Detection of cell death by autophagy

• Published in: Methods in molecular biology (Clifton, N.J.) Vol. 559; p. 95
• Main Authors: Gurusamy, Narasimman, Das, Dipak K
• Format: Journal Article
• Language: English
• Published: United States 2009
• Subjects: Animals; Autophagy; Blotting, Western - methods; Cell Death; Fluorescence; Humans; Immunochemistry - methods; Microtubule-Associated Proteins - analysis; Phagosomes - metabolism
• ISSN: 1064-3745
• DOI: 10.1007/978-1-60327-017-5_7

Autophagy (Greek: Self digestion) is an intracellular process involved in removal of damaged or misfolded proteins or organelles. Damaged or misfolded proteins or organelles are first engulfed in a membraneous structure called autophagosome, and then the autophagosome fuse with lysosome to form autophagolysosome, where the contents are digested.
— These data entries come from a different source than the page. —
(** After the ServerHello or ChangeCipherSpec: switch to the new keys. *)
Definition server_activate_keys : ST SSL WORK_STATE := fun s =>
  (if bool_decide (hello_retry_request s = SSL_HRR_PENDING)
   then or_work statem_flush WORK_MORE_A (st_ret WORK_FINISHED_CONTINUE)
   else if SSL_IS_TLS13 s then
     or_work (enc_setup_key_block ;;;
              enc_change_cipher_state (Z.lor SSL3_CC_HANDSHAKE SSL3_CHANGE_CIPHER_SERVER_WRITE))
       WORK_ERROR
       (or_work (st_if (fun s => negb (early_data (ext s) =? SSL_EARLY_DATA_ACCEPTED))
                   (enc_change_cipher_state (Z.lor SSL3_CC_HANDSHAKE SSL3_CHANGE_CIPHER_SERVER_READ))
                   (st_ret tt)) WORK_ERROR
          (st_put (upd_rest rl_set_plain_alerts) ;;; st_ret WORK_FINISHED_CONTINUE))
   else or_work (enc_change_cipher_state SSL3_CHANGE_CIPHER_SERVER_WRITE) WORK_ERROR
          (st_ret WORK_FINISHED_CONTINUE)) s.

(** After the server's Finished: application write keys, and for QUIC with
    early data the handshake read keys. *)
Definition server_after_finished : ST SSL WORK_STATE :=
  or_work statem_flush WORK_MORE_A
    (st_if SSL_IS_TLS13
       (or_work (enc_generate_master_secret ;;;
                 enc_change_cipher_state (Z.lor SSL3_CC_APPLICATION SSL3_CHANGE_CIPHER_SERVER_WRITE))
          WORK_ERROR
          (st_if (fun s => SSL_IS_QUIC s && (early_data (ext s) =? SSL_EARLY_DATA_ACCEPTED))
             (st_put (set_early_data_state SSL_EARLY_DATA_FINISHED_READING) ;;;
              or_work (enc_change_cipher_state
                         (Z.lor SSL3_CC_HANDSHAKE SSL3_CHANGE_CIPHER_SERVER_READ))
                WORK_ERROR (st_ret WORK_FINISHED_CONTINUE))
             (st_ret WORK_FINISHED_CONTINUE)))
       (st_ret WORK_FINISHED_CONTINUE)).

(** After a NewSessionTicket: in TLS 1.3 a closed connection is no error. *)
Definition server_after_ticket : ST SSL WORK_STATE :=
  st_put (upd_rest clear_sys_error) ;;;
  st_if SSL_IS_TLS13
    (ok <~ st_try statem_flush ;;
     if ok : bool then st_ret WORK_FINISHED_CONTINUE
     else st_if (fun s => (SSL_get_error_0 s =? SSL_ERROR_SYSCALL) && conn_is_closed s)
            (st_put (set_rwstate SSL_NOTHING) ;;; st_ret WORK_FINISHED_CONTINUE)
            (st_ret WORK_MORE_A))
    (st_ret WORK_FINISHED_CONTINUE).

Definition ossl_statem_server_post_work : ST SSL WORK_STATE :=
  st_put (set_init_num 0) ;;; fun s =>
  (match hand s with
   | TLS_ST_SW_HELLO_REQ =>
       or_work statem_flush WORK_MORE_A
         (or_work ssl3_init_finished_mac WORK_ERROR (st_ret WORK_FINISHED_CONTINUE))
   | DTLS_ST_SW_HELLO_VERIFY_REQUEST =>
       or_work statem_flush WORK_MORE_A
         (or_work (st_if (fun s => version s =? DTLS1_BAD_VER) (st_ret tt) ssl3_init_finished_mac)
            WORK_ERROR
            (st_put (set_first_packet true) ;;; st_ret WORK_FINISHED_CONTINUE))
   | TLS_ST_SW_SRVR_HELLO =>
       if SSL_IS_TLS13 s && bool_decide (hello_retry_request s = SSL_HRR_PENDING)
       then if has (options s) SSL_OP_ENABLE_MIDDLEBOX_COMPAT then st_ret WORK_FINISHED_CONTINUE
            else or_work statem_flush WORK_MORE_A (st_ret WORK_FINISHED_CONTINUE)
       else if negb (SSL_IS_TLS13 s)
               || (has (options s) SSL_OP_ENABLE_MIDDLEBOX_COMPAT
                   && negb (bool_decide (hello_retry_request s = SSL_HRR_COMPLETE)))
       then st_ret WORK_FINISHED_CONTINUE
       else server_activate_keys
   | TLS_ST_SW_CHANGE => server_activate_keys
   | TLS_ST_SW_SRVR_DONE => or_work statem_flush WORK_MORE_A (st_ret WORK_FINISHED_CONTINUE)
   | TLS_ST_SW_FINISHED => server_after_finished
   | TLS_ST_SW_CERT_REQ =>
       if bool_decide (post_handshake_auth s = SSL_PHA_REQUEST_PENDING)
       then or_work statem_flush WORK_MORE_A (st_ret WORK_FINISHED_CONTINUE)
       else drop_compression ;;; st_ret WORK_FINISHED_CONTINUE
   | TLS_ST_SW_ENCRYPTED_EXTENSIONS =>
       if hit s then st_ret WORK_FINISHED_CONTINUE
       else req <~ st_lift send_certificate_request ;;
            (if req : bool then st_ret tt else drop_compression) ;;; st_ret WORK_FINISHED_CONTINUE
   | TLS_ST_SW_KEY_UPDATE =>
       or_work statem_flush WORK_MORE_A
         (or_work (tls13_update_key true) WORK_ERROR (st_ret WORK_FINISHED_CONTINUE))
   | TLS_ST_SW_SESSION_TICKET => server_after_ticket
   | _ => st_ret WORK_FINISHED_CONTINUE
   end) s.

(** ** Dispatch *)

Definition ossl_statem_server_construct_message : ST SSL (option confunc_f * Z) := fun s =>
  (match hand s with
   | TLS_ST_SW_CHANGE =>
       st_ret (Some (if SSL_IS_DTLS s then dtls_construct_change_cipher_spec
                     else tls_construct_change_cipher_spec), SSL3_MT_CHANGE_CIPHER_SPEC)
   | DTLS_ST_SW_HELLO_VERIFY_REQUEST =>
       st_ret (Some dtls_construct_hello_verify_request, DTLS1_MT_HELLO_VERIFY_REQUEST)
   | TLS_ST_SW_HELLO_REQ => st_ret (None, SSL3_MT_HELLO_REQUEST)
   | TLS_ST_SW_SRVR_HELLO => st_ret (Some tls_construct_server_hello, SSL3_MT_SERVER_HELLO)
   | TLS_ST_SW_CERT => st_ret (Some tls_construct_server_certificate, SSL3_MT_CERTIFICATE)
   | TLS_ST_SW_COMP_CERT =>
       st_ret (Some tls_construct_server_compressed_certificate, SSL3_MT_COMPRESSED_CERTIFICATE)
   | TLS_ST_SW_CERT_VRFY => st_ret (Some tls_construct_cert_verify, SSL3_MT_CERTIFICATE_VERIFY)
   | TLS_ST_SW_KEY_EXCH =>
       st_ret (Some tls_construct_server_key_exchange, SSL3_MT_SERVER_KEY_EXCHANGE)
   | TLS_ST_SW_CERT_REQ =>
       st_ret (Some tls_construct_certificate_request, SSL3_MT_CERTIFICATE_REQUEST)
   | TLS_ST_SW_SRVR_DONE => st_ret (Some tls_construct_server_done, SSL3_MT_SERVER_DONE)
   | TLS_ST_SW_SESSION_TICKET =>
       st_ret (Some tls_construct_new_session_ticket, SSL3_MT_NEWSESSION_TICKET)
   | TLS_ST_SW_CERT_STATUS => st_ret (Some tls_construct_cert_status, SSL3_MT_CERTIFICATE_STATUS)
   | TLS_ST_SW_FINISHED => st_ret (Some tls_construct_finished, SSL3_MT_FINISHED)
   | TLS_ST_EARLY_DATA => st_ret (None, SSL3_MT_DUMMY)
   | TLS_ST_SW_ENCRYPTED_EXTENSIONS =>
       st_ret (Some tls_construct_encrypted_extensions, SSL3_MT_ENCRYPTED_EXTENSIONS)
   | TLS_ST_SW_KEY_UPDATE => st_ret (Some tls_construct_key_update, SSL3_MT_KEY_UPDATE)
   | _ => SSLfatal SSL_AD_INTERNAL_ERROR ;;; st_fail
   end) s.

Definition ossl_statem_server_max_message_size (s : SSL) : Z :=
  match hand s with
  | TLS_ST_SR_CLNT_HELLO => CLIENT_HELLO_MAX_LENGTH
  | TLS_ST_SR_END_OF_EARLY_DATA => END_OF_EARLY_DATA_MAX_LENGTH
  | TLS_ST_SR_COMP_CERT | TLS_ST_SR_CERT => max_cert_list s
  | TLS_ST_SR_KEY_EXCH => CLIENT_KEY_EXCH_MAX_LENGTH
  | TLS_ST_SR_CERT_VRFY => CERTIFICATE_VERIFY_MAX_LENGTH
  | TLS_ST_SR_CHANGE => CCS_MAX_LENGTH
  | TLS_ST_SR_FINISHED => FINISHED_MAX_LENGTH
  | TLS_ST_SR_KEY_UPDATE => KEY_UPDATE_MAX_LENGTH
  | _ => 0
  end.

Definition server_process_fn (h : OSSL_HANDSHAKE_STATE) : option process_f :=
  match h with
  | TLS_ST_SR_CLNT_HELLO => Some tls_process_client_hello
  | TLS_ST_SR_END_OF_EARLY_DATA => Some tls_process_end_of_early_data
  | TLS_ST_SR_CERT => Some tls_process_client_certificate
  | TLS_ST_SR_COMP_CERT => Some tls_process_client_compressed_certificate
  | TLS_ST_SR_KEY_EXCH => Some tls_process_client_key_exchange
  | TLS_ST_SR_CERT_VRFY => Some tls_process_cert_verify
  | TLS_ST_SR_CHANGE => Some tls_process_change_cipher_spec
  | TLS_ST_SR_FINISHED => Some tls_process_finished
  | TLS_ST_SR_KEY_UPDATE => Some tls_process_key_update
  | _ => None
  end.

Definition ossl_statem_server_process_message (pkt : PACKET) : ST SSL MSG_PROCESS_RETURN := fun s =>
  match server_process_fn (hand s) with
  | Some f => let '(r, s) := process_call f pkt s in (Ok r, s)
  | None => (SSLfatal SSL_AD_INTERNAL_ERROR ;;; st_ret MSG_PROCESS_ERROR) s
  end.

Definition server_post_process_fn (h : OSSL_HANDSHAKE_STATE) : option post_process_f :=
  match h with
  | TLS_ST_SR_CLNT_HELLO => Some tls_post_process_client_hello
  | TLS_ST_SR_KEY_EXCH => Some tls_post_process_client_key_exchange
  | _ => None
  end.

Definition ossl_statem_server_post_process_message (wst : WORK_STATE) : ST SSL WORK_STATE := fun s =>
  match server_post_process_fn (hand s) with
  | Some f => let '(r, s) := post_process_call f wst s in (Ok r, s)
  | None => (SSLfatal SSL_AD_INTERNAL_ERROR ;;; st_ret WORK_ERROR) s
  end.
End Server.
Autophagy is a catabolic process induced during nutritional depletion via phosphatidylinositol 3 kinase pathway. Autophagy is induced in several diseases such as various cancers, heart failure, etc. When autophagy is induced, several autophagic genes are upregulated that help the formation of autophagosome. Several autophagosome specific marker proteins have been identified, among them MAP1LC3-II protein, which is cleaved from MAP1LC3-I, is specifically incorporated into the autophagosomal membrane. The formation of MAP1LC3-II can be analyzed by Western immunoblotting or immunofluorescence. Detailed methods of detection of MAP1LC3-II by Western immunoblotting and immunofluorescence are described.